Non devo gioire delle disgrazie altrui… non devo pensare che questa potrebbe essere la mia grande chance per farmi notare come DJ! Devo vivere quest’occasione come una vacanza.

«Ce la posso fare!» dichiaro, stringendo contemporaneamente il manico del mio trolley e della mia borsa. Dove tengo tutto il mio mondo.

Compio alcuni passi e mi guardo intorno, sperando di notare qualche italiano o inglese, al quale chiedere informazioni.

Alloggerò qui per quattro settimane, mi hanno detto che avrebbero inviato qualcuno a prendermi, ma non vedo nessuno e non ho idea di come raggiungere il B&B Petrakis.

Il greco non è esattamente una lingua facile da parlare…

Inizio così a camminare e a superare la zona degli sbarchi, poi, mi inoltro maggiormente fino a raggiungere un bar ma anche qui non trovo nessuno che possa aiutarmi.

«Okay, G. è tempo di sfruttare questo colpo di fortuna…» dico a me stessa, sfilando dalla borsa il mio cellulare per controllare la mappa dell’isola e la location del B&B.

Lo accendo e per mia enorme sfiga, la linea sembra inesistente.
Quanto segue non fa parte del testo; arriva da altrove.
Definition rx_ibh_fsm (s : ibhfsm) : ibhfsm * list ibhfsm_out :=
  let '(mk_ibhfsm st meta emeta rsp dropped metaIn exhIn tblIn) := s in
  match st with
  | LOAD =>
      match metaIn, exhIn with
      | m :: metaIn', x :: exhIn' =>
          let rsp' := checkIfResponse (ibh_op_code m) in
          (mk_ibhfsm PROCESS m x rsp' dropped metaIn' exhIn' tblIn, [BState (RxStateRead (u16 (ibh_dest_qp m)) rsp')])
      | _, _ => (s, [])
      end
  | PROCESS =>
      match tblIn with
      | q :: tblIn' =>
          (mk_ibhfsm LOAD meta emeta rsp (if ibh_counted meta q then u32 (dropped + 1) else dropped) metaIn exhIn tblIn',
           ibh_process meta emeta rsp q)
      | [] => (s, [])
      end
  end.

(** ** [rx_exh_fsm]: from packets to memory commands *)

Inductive exhFsmState : Type := FSM_META | DMA_META | DATA.

Record exhfsm : Type := mk_exhfsm {
  ef_state : exhFsmState; ef_meta : ibhMeta; ef_exHeader : Z; ef_dmaMeta : dmaState; ef_udpLength : Z;
  ef_consumeReadInit : bool; ef_readReqInit : retransRdInit;
  ef_metaIn : list ibhMeta; ef_udpLengthFifo : list Z; ef_msnTable_rsp : list dmaState;
  ef_retrans2rx_init : list retransRdInit; ef_headerInput : list Z }.

Definition exhfsm_init : exhfsm :=
  mk_exhfsm FSM_META ibhMeta_zero 0 dma_zero 0 false (mk_retransRdInit 0 0) [] [] [] [] [].

Inductive exhfsm_out : Type :=
| EMsn (r : rxMsnReq)           (* rxExh2msnTable_upd_req *)
| EMem (c : memCmd)             (* memoryWriteCmd *)
| ERead (r : readRequest)       (* readRequestFifo *)
| EEvent (e : ackEvent)         (* rx_exhEventMetaFifo *)
| ESplit (c : ibOpCode)         (* rx_pkgSplitTypeFifo *)
| EShift (p : pkgShift)         (* rx_pkgShiftTypeFifo *)
| ERetrans (r : retransmission). (* rx2retrans_req *)

Section rx_exh_fsm.

(** What a packet of each kind leads to; [None]: the state machine stays in
    [DATA].  The payload length is what is left of the UDP length, as a 32-bit
    number. *)
Definition exh_data (m : ibhMeta) (hdr : Z) (dma : dmaState) (udp : Z) (rd : retransRdInit) : option (list exhfsm_out) :=
  let qp := ibh_dest_qp m in
  let op := ibh_op_code m in
  let tail shift := [EEvent (ackEvent_psn qp (ibh_psn m) false); ESplit op; EShift (mk_pkgShift shift qp)] in
  match op with
  | RC_SEND_ONLY | RC_SEND_LAST =>
      let pay := u32 (udp - (8 + 12 + 4)) in
      Some (EMem (memCmd_qpn 0 pay PKG_F PKG_INT qp) :: EMsn (rxMsnReq_msn qp (dm_msn dma + 1)) :: tail SHIFT_NONE)
  | RC_SEND_FIRST | RC_SEND_MIDDLE =>
      let pay := u32 (udp - (8 + 12 + 4)) in
      Some (EMem (memCmd_qpn 0 pay PKG_NF PKG_INT qp) :: EMsn (rxMsnReq_msn qp (dm_msn dma + 1)) :: tail SHIFT_NONE)
  | RC_RDMA_WRITE_ONLY | RC_RDMA_WRITE_FIRST =>
      let h := getRdmaHeader hdr in
      if reth_getLength h =? 0 then None
      else
        let pay := u32 (udp - (8 + 12 + 16 + 4)) in
        let rest := u32 (reth_getLength h - pay) in
        Some (EMem (memCmd_qpn (reth_getVirtualAddress h) pay
                      (if bool_decide (op = RC_RDMA_WRITE_ONLY) then PKG_F else PKG_NF) PKG_HOST qp) ::
              EMsn (rxMsnReq_dma qp (dm_msn dma + 1) (reth_getVirtualAddress h + pay) rest 1) :: tail SHIFT_RETH)
  | RC_RDMA_WRITE_MIDDLE | RC_RDMA_WRITE_LAST =>
      let pay := u32 (udp - (8 + 12 + 4)) in
      let rest := u32 (dm_dma_length dma - pay) in
      Some (EMem (memCmd_qpn (dm_vaddr dma) pay
                    (if bool_decide (op = RC_RDMA_WRITE_LAST) then PKG_F else PKG_NF) PKG_HOST qp) ::
            EMsn (rxMsnReq_dma qp (dm_msn dma + 1) (dm_vaddr dma + pay) rest 1) :: tail SHIFT_NONE)
  | RC_RDMA_READ_REQUEST =>
      let h := getRdmaHeader hdr in
      Some (if reth_getLength h =? 0 then []
            else [ERead (readRequest_new qp (reth_getVirtualAddress h) (reth_getLength h) (ibh_psn m));
                  EMsn (rxMsnReq_msn qp (dm_msn dma + 1))])
  | RC_RDMA_READ_RESP_ONLY | RC_RDMA_READ_RESP_FIRST | RC_RDMA_READ_RESP_LAST =>
      let pay := u32 (udp - (8 + 12 + 4 + 4)) in
      Some ((if aeth_isNAK (getAckHeader hdr) then [ERetrans (retransmission_new qp (ibh_psn m))] else []) ++
            [EShift (mk_pkgShift SHIFT_AETH qp)] ++
            match op with
            | RC_RDMA_READ_RESP_FIRST =>
                [EMem (memCmd_qpn (ri_laddr rd) pay PKG_NF PKG_HOST qp);
                 EMsn (rxMsnReq_dma qp (dm_msn dma) (ri_laddr rd + pay) pay (ri_lst rd))]
            | RC_RDMA_READ_RESP_ONLY =>
                [EMem (memCmd_qpn (ri_laddr rd) pay (ri_lst rd) PKG_HOST qp);
                 EMsn (rxMsnReq_dma qp (dm_msn dma) (ri_laddr rd + pay) pay (ri_lst rd))]
            | _ => [EMem (memCmd_qpn (dm_vaddr dma) pay (dm_lst dma) PKG_HOST qp)]
            end ++ [ESplit op])
  | RC_RDMA_READ_RESP_MIDDLE =>
      let pay := u32 (udp - (8 + 12 + 4)) in
      Some [EShift (mk_pkgShift SHIFT_NONE qp); EMem (memCmd_qpn (dm_vaddr dma) pay PKG_NF PKG_HOST qp);
            EMsn (rxMsnReq_dma qp (dm_msn dma) (dm_vaddr dma + pay) pay (dm_lst dma)); ESplit op]
  | RC_ACK =>
      Some (if aeth_isNAK (getAckHeader hdr) then [ERetrans (retransmission_new qp (ibh_psn m))] else [])
  | _ => None
  end.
Continuo ad aggiornare ma nulla da fare. La mappa non riesce a caricarsi.

Bene, vorrà dire che improvviserò, cosa potrà mai capitarmi di male?

Dieci minuti dopo, il mio trolley si apre e per poco tutta la mia biancheria intima non si sparpaglia per strada. La suola di una delle mie sneakers si stacca e per poco non vengo investita da un motorino.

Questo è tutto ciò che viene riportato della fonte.